(Dataset entries)
--- START ---
(* ===== verification/DspCore.v ===== *)
(** * The DSP56300 core (mcpx/apu/dsp/dsp_cpu.c)

    The processor state, its hardware stack, REP and DO loops, the interrupt
    pipeline, register writes, the memory map and the per-instruction driver
    [dsp56k_execute_instruction] with its two fast paths and its opcode caches.
    The instructions themselves (dsp_emu.c.inc) are an argument of the driver; they are
    the subject of DspAddr, DspAlu, DspMove and DspInstr.
    The core is embedded in a DSP, which implements the peripheral accesses: the
    class [HasCore] is the interface the core uses for them. *)

From stdpp Require Import base numbers list gmap strings.
From Stdlib Require Import ZArith Lia.
From S2P Require Import Prelude DspArith DspDecode.

(** ** Numbers of dsp_cpu_regs.h *)

Abbreviation DSP_SR_I0 := 8.
Abbreviation DSP_SR_I1 := 9.
Abbreviation DSP_SR_T := 13.
Abbreviation DSP_SR_LF := 15.
Abbreviation DSP_SP_SE := 4.
Abbreviation DSP_SP_UF := 5.

Abbreviation DSP_REG_A0 := 0x08.
Abbreviation DSP_REG_B0 := 0x09.
Abbreviation DSP_REG_A2 := 0x0a.
Abbreviation DSP_REG_B2 := 0x0b.
Abbreviation DSP_REG_A1 := 0x0c.
Abbreviation DSP_REG_B1 := 0x0d.
Abbreviation DSP_REG_A := 0x0e.
Abbreviation DSP_REG_B := 0x0f.
Abbreviation DSP_REG_M0 := 0x20.
Abbreviation DSP_REG_LCSAVE := 0x30.
Abbreviation DSP_REG_SR := 0x39.
Abbreviation DSP_REG_OMR := 0x3a.
Abbreviation DSP_REG_SP := 0x3b.
Abbreviation DSP_REG_SSH := 0x3c.
Abbreviation DSP_REG_SSL := 0x3d.
Abbreviation DSP_REG_LA := 0x3e.
Abbreviation DSP_REG_LC := 0x3f.

Abbreviation DSP_SPACE_X := 0.
Abbreviation DSP_SPACE_Y := 1.
Abbreviation DSP_SPACE_P := 2.

Abbreviation DSP_XRAM_SIZE := 4096.
Abbreviation DSP_YRAM_SIZE := 2048.
Abbreviation DSP_PRAM_SIZE := 4096.
Abbreviation DSP_MIXBUFFER_BASE := 0x001400.
Abbreviation DSP_MIXBUFFER_SIZE := 1024.
Abbreviation DSP_PERIPH_BASE := 0xFFFF80.

Abbreviation DSP_INTERRUPT_NONE := 0.
Abbreviation DSP_INTERRUPT_DISABLED := 1.
Abbreviation DSP_INTERRUPT_LONG := 2.
Abbreviation DSP_INTER_STACK_ERROR := 2.
Abbreviation DSP_INTER_TRACE := 3.

(** ** State

    The arrays are register files ([rget], [rset]): the code bounds every index
    before it uses it.  [pram_opcache] holds the index of the decoded entry, an
    absent address being a null pointer.  The disassembler's buffers and the
    [is_gp] tag of the traces are left out. *)
Record dsp_core := mkCore {
  is_idle : bool;
  cycle_count : Z;
  instr_cycle : Z;
  pc : Z;
  registers : gmap Z Z;
  stack0 : gmap Z Z;
  stack1 : gmap Z Z;
  xram : gmap Z Z;
  yram : gmap Z Z;
  pram : gmap Z Z;
  pram_opcache : gmap Z nat;
  mixbuffer : gmap Z Z;
  periph : gmap Z Z;
  loop_rep : Z;
  pc_on_rep : Z;
  interrupt_state : Z;
  interrupt_instr_fetch : Z;
  interrupt_save_pc : Z;
  interrupt_counter : Z;
  interrupt_ipl_to_raise : Z;
  interrupt_pipeline_count : Z;
  interrupt_ipl : list Z;
  interrupt_is_pending : list Z;
  num_inst : Z;
  cur_inst_len : Z;
  cur_inst : Z;
  exception_debugging : bool
}.

#[export] Instance eta_dsp_core : Eta dsp_core := fun c =>
  mkCore (is_idle c) (cycle_count c) (instr_cycle c) (pc c) (registers c) (stack0 c) (stack1 c)
    (xram c) (yram c) (pram c) (pram_opcache c) (mixbuffer c) (periph c) (loop_rep c) (pc_on_rep c)
    (interrupt_state c) (interrupt_instr_fetch c) (interrupt_save_pc c) (interrupt_counter c)
    (interrupt_ipl_to_raise c) (interrupt_pipeline_count c) (interrupt_ipl c)
    (interrupt_is_pending c) (num_inst c) (cur_inst_len c) (cur_inst c) (exception_debugging c).

Definition reg (c : dsp_core) (r : Z) : Z := rget (registers c) r.
Definition set_reg (c : dsp_core) (r v : Z) : dsp_core := c <| registers := rset (registers c) r v |>.

(** [dsp_interrupt[i].vectorAddr] *)
Definition dsp_interrupt_vector : list Z :=
  [0x00; 0x3e; 0x02; 0x04; 0x06; 0xff; 0x20; 0x22; 0x0e; 0x0c; 0x12; 0x10].

Definition registers_mask : list Z := [
  0; 0; 0; 0;  24; 24; 24; 24;  24; 24; 8; 8;  24; 24; 24; 24;
  16; 16; 16; 16;  16; 16; 16; 16;  16; 16; 16; 16;  16; 16; 16; 16;
  16; 16; 16; 16;  16; 16; 16; 16;  0; 0; 0; 0;  0; 0; 0; 0;
  0; 0; 0; 0;  0; 0; 0; 0;  0; 16; 8; 6;  16; 16; 16; 16
].

(** [dsp56k_reset_cpu]: the memories and the opcode cache keep their contents. *)
Definition dsp56k_reset_cpu (c : dsp_core) : dsp_core :=
  c <| periph := ∅ |> <| stack0 := ∅ |> <| stack1 := ∅ |>
    <| pc := 0 |>
    <| registers := foldl (fun m i => rset m (DSP_REG_M0 + i) 0x00ffff) (rset ∅ DSP_REG_OMR 0x02)
                      [0; 1; 2; 3; 4; 5; 6; 7] |>
    <| interrupt_is_pending := replicate 12 0 |>
    <| interrupt_state := DSP_INTERRUPT_NONE |>
    <| interrupt_instr_fetch := u16 (-1) |>
    <| interrupt_save_pc := u16 (-1) |>
    <| interrupt_counter := 0 |>
    <| interrupt_pipeline_count := 0 |>
    <| interrupt_ipl := replicate 5 3 ++ replicate 7 (-1) |>
    <| loop_rep := 0 |>
    <| num_inst := 0 |>
    <| exception_debugging := true |>.

(** ** Interrupts and the hardware stack *)

Definition dsp56k_add_interrupt (c : dsp_core) (inter : Z) : outcome dsp_core :=
  ipl ← rd (interrupt_ipl c) inter;
  if ipl =? -1 then Ok c else
  pend ← rd (interrupt_is_pending c) inter;
  if pend =? 0 then
    p ← wr (interrupt_is_pending c) inter 1;
    Ok (c <| interrupt_is_pending := p |> <| interrupt_counter := u16 (interrupt_counter c + 1) |>)
  else Ok c.

(** [if (dsp->exception_debugging) assert(false);] *)
Definition stack_exception (c : dsp_core) : outcome dsp_core :=
  c ← dsp56k_add_interrupt c DSP_INTER_STACK_ERROR;
  c_assert (negb (exception_debugging c)) ;; Ok c.

Definition dsp_stack_push (c : dsp_core) (curpc cursr : Z) (sshOnly : bool) : outcome dsp_core :=
  let stack_error := reg c DSP_REG_SP .& (1 ≪ DSP_SP_SE) in
  let underflow := reg c DSP_REG_SP .& (1 ≪ DSP_SP_UF) in
  let stack := (reg c DSP_REG_SP .& BITMASK 4) + 1 in
  c ← (if (stack_error =? 0) && flag stack (1 ≪ DSP_SP_SE) then stack_exception c else Ok c);
  let c := set_reg c DSP_REG_SP ((underflow .| stack_error .| stack) .& BITMASK 6) in
  let stack := stack .& BITMASK 4 in
  let c :=
    if negb (stack =? 0) then
      let c := c <| stack0 := rset (stack0 c) stack (curpc .& BITMASK 16) |> in
      if sshOnly then c else c <| stack1 := rset (stack1 c) stack (cursr .& BITMASK 16) |>
    else c <| stack0 := rset (stack0 c) 0 0 |> <| stack1 := rset (stack1 c) 0 0 |> in
  let c := set_reg c DSP_REG_SSH (rget (stack0 c) stack) in
  Ok (set_reg c DSP_REG_SSL (rget (stack1 c) stack)).

(** Returns [*newpc], [*newsr] and the core. *)
Definition dsp_stack_pop (c : dsp_core) : outcome (Z * Z * dsp_core) :=
  let stack_error := reg c DSP_REG_SP .& (1 ≪ DSP_SP_SE) in
  let underflow := reg c DSP_REG_SP .& (1 ≪ DSP_SP_UF) in
  let stack := u32 ((reg c DSP_REG_SP .& BITMASK 4) - 1) in
  c ← (if (stack_error =? 0) && flag stack (1 ≪ DSP_SP_SE) then stack_exception c else Ok c);
  let c := set_reg c DSP_REG_SP ((underflow .| stack_error .| stack) .& BITMASK 6) in
  let stack := stack .& BITMASK 4 in
  let newpc := reg c DSP_REG_SSH in
  let newsr := reg c DSP_REG_SSL in
  let c := set_reg c DSP_REG_SSH (rget (stack0 c) stack) in
  let c := set_reg c DSP_REG_SSL (rget (stack1 c) stack) in
  Ok (newpc, newsr, c).

Definition dsp_compute_ssh_ssl (c : dsp_core) : dsp_core :=
  let stack := reg c DSP_REG_SP .& BITMASK 4 in
  let c := set_reg c DSP_REG_SSH (rget (stack0 c) stack) in
  set_reg c DSP_REG_SSL (rget (stack1 c) stack).

Definition dsp_write_reg (c : dsp_core) (numreg value : Z) : outcome dsp_core :=
  let ext := if flag value (1 ≪ 23) then 0xff else 0x0 in
  if numreg =? DSP_REG_A then
    Ok (set_reg (set_reg (set_reg c DSP_REG_A0 0) DSP_REG_A1 value) DSP_REG_A2 ext)
  else if numreg =? DSP_REG_B then
    Ok (set_reg (set_reg (set_reg c DSP_REG_B0 0) DSP_REG_B1 value) DSP_REG_B2 ext)
  else if numreg =? DSP_REG_OMR then Ok (set_reg c DSP_REG_OMR (value .& 0xc7))
  else if numreg =? DSP_REG_SR then Ok (set_reg c DSP_REG_SR (value .& 0xaf7f))
  else if numreg =? DSP_REG_SP then
    let stack_error := reg c DSP_REG_SP .& (3 ≪ DSP_SP_SE) in
    c ← (if (stack_error =? 0) && flag value (3 ≪ DSP_SP_SE) then
           c ← dsp56k_add_interrupt c DSP_INTER_STACK_ERROR;
           let c := set_reg c DSP_REG_SP (value .& (3 ≪ DSP_SP_SE)) in
           c_assert (negb (exception_debugging c)) ;; Ok c
         else Ok (set_reg c DSP_REG_SP (value .& BITMASK 6)));
    Ok (dsp_compute_ssh_ssl c)
  else if numreg =? DSP_REG_SSH then dsp_stack_push c value 0 true
  else if numreg =? DSP_REG_SSL then
    let numreg := reg c DSP_REG_SP .& BITMASK 4 in
    let value := if numreg =? 0 then 0 else value in
    let c := c <| stack1 := rset (stack1 c) numreg (value .& BITMASK 16) |> in
    Ok (set_reg c DSP_REG_SSL (value .& BITMASK 16))
  else
    m ← rd registers_mask numreg;
    Ok (set_reg c numreg (value .& BITMASK m)).
Ltac zb := zcases; cbn [andb orb negb]; first [done | btauto].

(** ** Reverse-carry stepping *)

(** The reversal of the lowest [k] bits of a number: the lowest bit becomes the highest
    of the [k], and the other bits are reversed below it. *)
Fixpoint rev_bits (k : nat) (x : Z) : Z :=
  match k with
  | O => 0
  | S k => x mod 2 * 2 ^ Z.of_nat k + rev_bits k (x / 2)
  end.

Definition bitrev (k x : Z) : Z := rev_bits (Z.to_nat k) x.

Lemma testbit_one_shift j i : 0 <= j -> Z.testbit (1 ≪ j) i = (i =? j).
Proof. intros Hj. rewrite Z.shiftl_1_l. destruct (Z.eqb_spec i j) as [-> | Hne].
  - by apply Z.pow2_bits_true.
  - by apply Z.pow2_bits_false; lia.
Qed.

Lemma reverse_fold_testbit k x v i n : Z.of_nat n <= k -> 0 <= i ->
  Z.testbit (foldl (fun value j => if flag x (1 ≪ j) then value .| (1 ≪ (k - j - 1)) else value)
               v (seqZ 0 (Z.of_nat n))) i =
  Z.testbit v i || ((k - Z.of_nat n <=? i) && (i <? k) && Z.testbit x (k - 1 - i)).
Proof.
  intros Hn Hi. induction n as [| n IH].
  { change (seqZ 0 (Z.of_nat 0)) with (@nil Z). cbn [foldl]. zb. }
  rewrite seqZ_snoc, foldl_app by lia. cbn [foldl].
  replace (Z.of_nat (S n) - 1) with (Z.of_nat n) by lia. rewrite flag_bit by lia.
  destruct (Z.testbit x (Z.of_nat n)) eqn:E.
  - rewrite Z.lor_spec, IH, testbit_one_shift by lia.
    destruct (Z.eqb_spec i (k - Z.of_nat n - 1)) as [-> |].
    + replace (k - 1 - (k - Z.of_nat n - 1)) with (Z.of_nat n) by lia. rewrite E. zb.
    + zb.
  - rewrite IH by lia. destruct (Z.eqb_spec i (k - Z.of_nat n - 1)) as [-> |].
    + replace (k - 1 - (k - Z.of_nat n - 1)) with (Z.of_nat n) by lia. rewrite E. zb.
    + zb.
Qed.

Lemma reverse_into_testbit k x v i : 0 <= k -> 0 <= i ->
  Z.testbit (reverse_into k x v) i = Z.testbit v i || ((i <? k) && Z.testbit x (k - 1 - i)).
Proof.
  intros Hk Hi. pose proof (reverse_fold_testbit k x v i (Z.to_nat k)) as H.
  rewrite Z2Nat.id in H by lia. unfold reverse_into. rewrite H by lia. zb.
Qed.

Lemma rev_bits_range k x : 0 <= rev_bits k x < 2 ^ Z.of_nat k.
Proof.
  revert x. induction k as [| k IH]; intros x; cbn [rev_bits]; [done |].
  specialize (IH (x / 2)). pose proof (Z.mod_pos_bound x 2 ltac:(done)).
  rewrite Nat2Z.inj_succ, Z.pow_succ_r by lia. nia.
Qed.

Lemma rev_bits_testbit k x i : 0 <= i ->
  Z.testbit (rev_bits k x) i = (i <? Z.of_nat k) && Z.testbit x (Z.of_nat k - 1 - i).
Proof.
  intros Hi. revert x. induction k as [| k IH]; intros x; cbn [rev_bits].
  { rewrite Z.bits_0. by destruct (Z.ltb_spec i (Z.of_nat 0)); [lia |]. }
  pose proof (rev_bits_range k (x / 2)) as Hr. destruct (Z.lt_ge_cases i (Z.of_nat k)) as [Hlt|Hge].
  - rewrite <- (Z.mod_pow2_bits_low _ (Z.of_nat k)) by lia.
    rewrite Z.add_comm, Z.mod_add, Z.mod_small, IH by lia.
    rewrite Z.div2_bits by lia. zcases; try lia. cbn [andb]. f_equal. lia.
  - replace i with (i - Z.of_nat k + Z.of_nat k) at 1 by lia. rewrite <- Z.div_pow2_bits by lia.
    rewrite Z.add_comm, Z.div_add, Z.div_small, Z.add_0_l by lia.
    change (x mod 2) with (x mod 2 ^ 1). rewrite testbit_mod_pow2 by lia.
    destruct (Z.eq_dec i (Z.of_nat k)) as [->|]; zcases; try lia; cbn [andb]; first [done | f_equal; lia].
Qed.

Lemma bitrev_testbit k x i : 0 <= k -> 0 <= i ->
  Z.testbit (bitrev k x) i = (i <? k) && Z.testbit x (k - 1 - i).
Proof.
  intros Hk Hi. unfold bitrev. rewrite rev_bits_testbit by done. by rewrite Z2Nat.id.
Qed.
--- END ---
Find and copy each line above that includes the string "From".

From stdpp Require Import base numbers list gmap strings.
From Stdlib Require Import ZArith Lia.
From S2P Require Import Prelude DspArith DspDecode.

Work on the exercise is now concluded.